Scott Myers-Lipton

Scott Myers-Lipton

Professor of Sociology, San José State University

Scott teaches a social action course at San José State University and co-founded with his students the successful effort to raise the minimum wage in San José from $8 to $10 and the Gulf Coast Civic Works Campaign, an initiative to develop 100,000 prevailing wage jobs for local and displaced workers after Hurricane Katrina. In the 1990s and 2000s, he worked to help students develop solutions to poverty by taking them to live at homeless shelters, the Navajo and Lakota nations, the U.S. Gulf Coast, and Kingston, Jamaica.

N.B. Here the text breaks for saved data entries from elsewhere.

Lemma descend_inner ws : forall i w j, descend i (w :: ws) = Value j -> inner j.
Proof.
  induction ws as [|w' ws IH]; intros i w j; cbn [descend].
  - destruct (step i w) eqn:Hs; [|done]. intros [= <-]. by eapply step_inner.
  - destruct (step i w) as [k|]; [|done]. apply (IH k w').
Qed.

(** Below the roots no node has [create]. *)
Lemma create_inner i name : inner i -> create fs i name = Done (fs, Error ERROR_INVALID_OPERATION).
Proof.
  intros (n & Hn & Hm). unfold create, node_at. rewrite Hn. cbn [mbind exec_bind].
  by destruct (fn_class n).
Qed.

End tree.

(** * Following a path *)

Section traversal.
Context (fs : Filesystem) (Hok : fs_ok fs) (p : PathView) (acs rcs : list Z) (Hp : path_rep p acs rcs).
#[local] Abbreviation ws := (parts acs ++ parts rcs).

Lemma path_element k w : ws !! k = Some w ->
  exists v, PathView_index p (s32 (Z.of_nat k)) = Done v /\ view_rep v w.
Proof.
  intros Hw. pose proof (lookup_lt_Some _ _ _ Hw) as Hk. destruct (PathView_count_spec p acs rcs Hp) as [_ Hb].
  pose proof (PathView_index_spec p acs rcs (Z.of_nat k) Hp) as Hi. cbv zeta in Hi. unfold alen in *.
  rewrite (proj2 (Z.leb_le _ _)), (proj2 (Z.ltb_lt _ _)), (proj2 (Z.ltb_ge _ _)) in Hi by lia. simpl in Hi.
  destruct Hi as (v & x & E & Hv & Hx). rewrite Nat2Z.id, Hw in Hx. injection Hx as ->.
  exists v. by rewrite s32_small by lia.
Qed.

Lemma traverse_resolves : VFS_traverse_node fs p = Done (resolve fs ws).
Proof.
  unfold VFS_traverse_node. destruct (PathView_count_spec p acs rcs Hp) as [-> Hb].
  pose proof path_element as Hel. destruct ws as [|w0 rest]; [done|]. rewrite alen_cons in *. pose proof (alen_nonneg rest).
  rewrite (proj2 (Z.eqb_neq _ _)) by lia. unfold resolve.
  destruct (decide (fs_roots fs = [])) as [Hr|Hr]; [by rewrite Hr|]. rewrite bool_decide_eq_false_2 by done.
  rewrite (proj2 (Z.eqb_neq _ _)) by (unfold alen; destruct (fs_roots fs); [done|simpl; lia]).
  destruct (Hel 0%nat w0 eq_refl) as (v & E & Hv). change (s32 (Z.of_nat 0)) with 0 in E. rewrite E.
  cbn [mbind exec_bind]. unfold VFS_get_root_node. rewrite (find_child_spec fs Hok _ v w0) by (done || apply ok_roots, Hok).
  cbn [mbind exec_bind]. destruct (List.find _ (fs_roots fs)) as [root|] eqn:Hroot; [|done].
  assert (Hin : (root < length (fs_nodes fs))%nat) by (eapply find_in; [apply ok_roots, Hok|done]).
  match goal with |- while ?f ?st ?s0 = _ =>
    destruct (while_inv (fun '(i, cur) => exists us vs, rest = us ++ vs /\ i = 1 + alen us /\
        (cur < length (fs_nodes fs))%nat /\ descend fs cur vs = descend fs root rest)
      (fun r => r = descend fs root rest) (fun '(i, _) => Z.to_nat (alen rest + 1 - i)) st f s0) as (r & E' & Hr') end.
  - exists [], rest. done.
  - unfold alen. lia.
  - intros [i cur] (us & vs & E2 & -> & Hcur & Hd). destruct vs as [|w vs].
    + right. rewrite E2, app_nil_r, (proj2 (Z.ltb_ge _ _)) by lia. eexists. split; [done|].
      rewrite app_nil_r in E2. subst us. by rewrite <- Hd.
    + rewrite E2, alen_app, alen_cons in *. pose proof (alen_nonneg us). pose proof (alen_nonneg vs).
      rewrite (proj2 (Z.ltb_lt _ _)) by lia.
      destruct (Hel (S (length us)) w) as (v' & Ev & Hv').
      { simpl. by rewrite lookup_app_r, Nat.sub_diag by lia. }
      replace (1 + alen us) with (Z.of_nat (S (length us))) by (unfold alen; lia). rewrite Ev. cbn [mbind exec_bind].
      rewrite (dir_lookup_spec fs Hok cur v' w Hcur Hv'). cbn [mbind exec_bind]. cbn [descend] in Hd.
      destruct (step fs cur w) as [j|e] eqn:Hs; [left|right]; eexists; (split; [done|]); [|done].
      split; [|unfold alen in *; rewrite u32_small by lia; lia].
      exists (us ++ [w]), vs. rewrite <- app_assoc, alen_snoc. split; [done|].
      split; [unfold alen in *; rewrite u32_small by lia; lia|]. split; [by eapply step_in|done].
  - by rewrite E', Hr'.
Qed.

End traversal.

(** The absolute path "/w1/.../wn". *)
Lemma absolute_path v ws :
  view_rep v (opened ws) -> Forall proper_element ws -> ws <> [] -> alen (opened ws) + 2 < 2 ^ 31 ->
  exists p, PathView_of_view v = Done p /\ m_type p = Absolute /\ path_rep p (opened ws) [] /\
    parts (opened ws) ++ parts [] = ws.
Proof.
  intros Hv Hws Hne Hb. destruct (PathView_of_view_spec v (opened ws) Hv) as (p & E & Ht & Hp);
    [by apply valid_opened|done|].
  assert (Hh : head (opened ws) = Some SPLITER) by by destruct ws.
  rewrite Hh, bool_decide_eq_true_2 in Hp by done. exists p. split; [done|].
  apply has_type_absolute in Ht. rewrite Hh, bool_decide_eq_true_2 in Ht by done. apply bool_decide_eq_true in Ht.
  split; [done|]. split; [done|]. unfold parts. rewrite bool_decide_eq_false_2 by by destruct ws.
  rewrite elements_opened by done. apply app_nil_r.
Qed.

Scott is the lead author of the 2021 Silicon Valley Pain Index conducted by the San José State University Human Rights Institute—an annual report focusing on racial discrimination and income inequality in the region. He's also the author of CHANGE! A Guide to Teaching Social Action (Routledge, forthcoming January 2022), CHANGE! A Student Guide to Social Action (Routledge 2018), Ending Extreme Inequality: An Economic Bill of Rights Approach to Eliminate Poverty (Paradigm 2015), Rebuild America: Solving the Economic Crisis through Civic Works (Paradigm 2009) and Social Solutions to Poverty: America's Struggle to Build a Just Society (Paradigm 2006), as well as numerous scholarly articles on racism, education, and civic engagement.

Scott holds a Ph.D. in Sociology from the University of Colorado at Boulder, and an MA in Humanities from San Francisco State University.